_TASK REQUIREMENTS_
Your task is to repeat exactly the lines below between the line holding "an_set : exitStatusSet s = false;" and the line holding "an_lens : contentLen", inclusive, and only those.

_RECORDED INFORMATION_
(* ===== verification/CgiAnswer.v ===== *)
(** * The answer of the application through the bridge

    The loop of [AppServerReadHandler] ([cgi-fcgi/cgi-fcgi.c]) on the records of an answer, in whatever
    pieces they are read. *)

From S2P Require Import Prelude FcgiProto FcgiStream FcgiWriter FcgiParams FcgiReader FcgiRecords CgiFcgi.

(** ** The answer is copied *)

(** A record of the answer of request 1. *)
Definition answer_rec (r : rec) : Prop :=
  rec_ok r /\ r_id r = 1 /\ (r_type r = FCGI_STDOUT \/ r_type r = FCGI_STDERR).

Definition header_of_rec (r : rec) : FCGI_Header := header_of (r_type r) (r_id r) (zlen (r_content r)) (zlen (r_pad r)).

(** The content [c] left of a record of type [T], for the stream of type [T']. *)
Definition left_of (T' T : Z) (c : list Z) : list Z := if T =? T' then c else [].

Lemma stream_of_cons T r rs : stream_of T (r :: rs) = left_of T (r_type r) (r_content r) ++ stream_of T rs.
Proof.
  unfold stream_of, left_of. rewrite filter_cons.
  destruct (Z.eqb_spec (r_type r) T); [by rewrite decide_True|by rewrite decide_False].
Qed.

(** The bridge in the answer: of the current record (none if the header is empty) [c] and [p] are
    left, then come the records [rs]; [Out] and [Err] are the whole output. *)
Record answering (Out Err : list Z) (c p : list Z) (rs : list rec) (s : Reply) : Prop := {
  an_id : requestId s = 1;
  an_end : readingEndRequestBody s = false;
  an_set : exitStatusSet s = false;
  an_body : length (erBody s) = 8%nat;
  an_script : ws_script s = [];
  an_lens : contentLen s = zlen c /\ paddingLen s = zlen p;
  an_hdr : (hdr s = [] /\ c = [] /\ p = [] /\ as_out s ++ stream_of FCGI_STDOUT rs = Out /\ as_err s ++ stream_of FCGI_STDERR rs = Err) \/
           (exists r, answer_rec r /\ hdr s = header_bytes (header_of_rec r) /\
              as_out s ++ left_of FCGI_STDOUT (r_type r) c ++ stream_of FCGI_STDOUT rs = Out /\
              as_err s ++ left_of FCGI_STDERR (r_type r) c ++ stream_of FCGI_STDERR rs = Err);
  an_recs : Forall answer_rec rs }.

Lemma GetPtr_le n buf : 0 <= n <= zlen buf -> GetPtr n buf = (sub 0 n buf, drop (Z.to_nat n) buf).
Proof. intros. unfold GetPtr, sub. rewrite Z.min_l by lia. done. Qed.

Lemma GetPtr_ge n buf : zlen buf <= n -> GetPtr n buf = (buf, []).
Proof.
  intros. unfold GetPtr. rewrite Z.min_r by lia. unfold zlen. rewrite Nat2Z.id. by rewrite firstn_all, drop_all.
Qed.

(** Taking the next [zlen c] characters of a buffer that holds them, or all of it. *)
Lemma GetPtr_app buf rest c t : buf ++ rest = c ++ t ->
  exists got c', c = got ++ c' /\ GetPtr (zlen c) buf = (got, drop (length got) buf) /\
    drop (length got) buf ++ rest = c' ++ t /\ (c' <> [] -> drop (length got) buf = []) /\
    (length (drop (length got) buf) = length buf - length got)%nat /\ (buf <> [] -> c <> [] -> got <> []).
Proof.
  intros E. destruct (Z.leb_spec (zlen c) (zlen buf)) as [H|H].
  - pose proof (zlen_nonneg c). rewrite GetPtr_le by lia. unfold sub. cbn [drop].
    assert (Hc : take (Z.to_nat (zlen c)) buf = c).
    { unfold zlen. rewrite Nat2Z.id. apply (f_equal (take (length c))) in E.
      rewrite take_app_le in E by (unfold zlen in *; lia). by rewrite take_app_length in E. }
    exists c, []. rewrite drop_0, Hc, app_nil_r. unfold zlen. rewrite Nat2Z.id.
    split_and!; try done.
    + apply (f_equal (drop (length c))) in E. rewrite drop_app_le in E by (unfold zlen in *; lia). by rewrite drop_app_length in E.
    + by rewrite length_drop.
  - rewrite GetPtr_ge by lia. exists buf, (drop (length buf) c).
    assert (Hb : take (length buf) c = buf).
    { apply (f_equal (take (length buf))) in E. rewrite take_app_length, take_app_le in E by (unfold zlen in *; lia). done. }
    rewrite <- Hb at 1. rewrite take_drop, drop_all. split_and!; try done.
    + apply (f_equal (drop (length buf))) in E. rewrite drop_app_length, drop_app_le in E by (unfold zlen in *; lia). done.
    + cbn. lia.
Qed.

(** "Discard the header and look for the next one". *)
Lemma as_padding_eq s buf ptr buf' : contentLen s = 0 ->
  (if 0 <? paddingLen s then GetPtr (paddingLen s) buf else ([], buf)) = (ptr, buf') ->
  as_padding buf s = Ok (Next buf',
    if paddingLen s - zlen ptr =? 0 then s <| paddingLen := paddingLen s - zlen ptr |> <| hdr := [] |>
    else s <| paddingLen := paddingLen s - zlen ptr |>).
Proof.
  intros Hc Hg. unfold as_padding, bind at 1, get at 1. rewrite Hc. cbn [negb Z.eqb]. rewrite Hg.
  unfold bind, get, modify, ret. cbn -[zlen Z.eqb]. by destruct (_ =? 0).
Qed.

Lemma as_padding_spec Out Err p rs s buf rest t : answering Out Err [] p rs s -> hdr s <> [] -> buf ++ rest = p ++ t ->
  exists s' buf' p', as_padding buf s = Ok (Next buf', s') /\ answering Out Err [] p' rs s' /\
    buf' ++ rest = p' ++ t /\ (length buf' <= length buf)%nat /\ (buf' <> [] -> hdr s' = []).
Proof.
  intros [Hid He Hset Hbd Hsc [Hc Hp] Hh Hrs] Hne Hb. destruct Hh as [(? & _)|(r & Hr & Hhd & Ho & Hw)]; [done|].
  assert (Ho' : as_out s ++ stream_of FCGI_STDOUT rs = Out) by (unfold left_of in Ho; by destruct (_ =? _)).
  assert (Hw' : as_err s ++ stream_of FCGI_STDERR rs = Err) by (unfold left_of in Hw; by destruct (_ =? _)).
  destruct (GetPtr_app buf rest p t Hb) as (got & p' & -> & Eg & Hb' & Hp' & Hlen & _).
  assert (Eg' : (if 0 <? paddingLen s then GetPtr (paddingLen s) buf else ([], buf)) = (got, drop (length got) buf)).
  { rewrite Hp. destruct (Z.ltb_spec 0 (zlen (got ++ p'))) as [H|H]; [done|].
    assert (got ++ p' = []) as [-> ->]%app_nil by (apply zlen_0; pose proof (zlen_nonneg (got ++ p')); lia). done. }
  pose proof (as_padding_eq s buf _ _ Hc Eg') as E. rewrite Hp, zlen_app in E.
  replace (zlen got + zlen p' - zlen got) with (zlen p') in E by lia.
  do 2 eexists. exists p'. split; [exact E|]. destruct (Z.eqb_spec (zlen p') 0) as [Hz|Hz].
  - apply zlen_0 in Hz as ->. split; [|split; [done|split; [lia|done]]].
    split; try done. by left.
  - split; [|split; [done|split; [lia|]]].
    + split; try done. right. by exists r.
    + intros Hd. destruct p'; [done|]. by rewrite Hp' in Hd.
Qed.

Definition end_rec (st : Z) : rec :=
  mkRec FCGI_END_REQUEST 1 (end_body_bytes (MakeEndRequestBody st FCGI_REQUEST_COMPLETE)) [].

_TASK OUTPUT_
  an_set : exitStatusSet s = false;
  an_body : length (erBody s) = 8%nat;
  an_script : ws_script s = [];
  an_lens : contentLen s = zlen c /\ paddingLen s = zlen p;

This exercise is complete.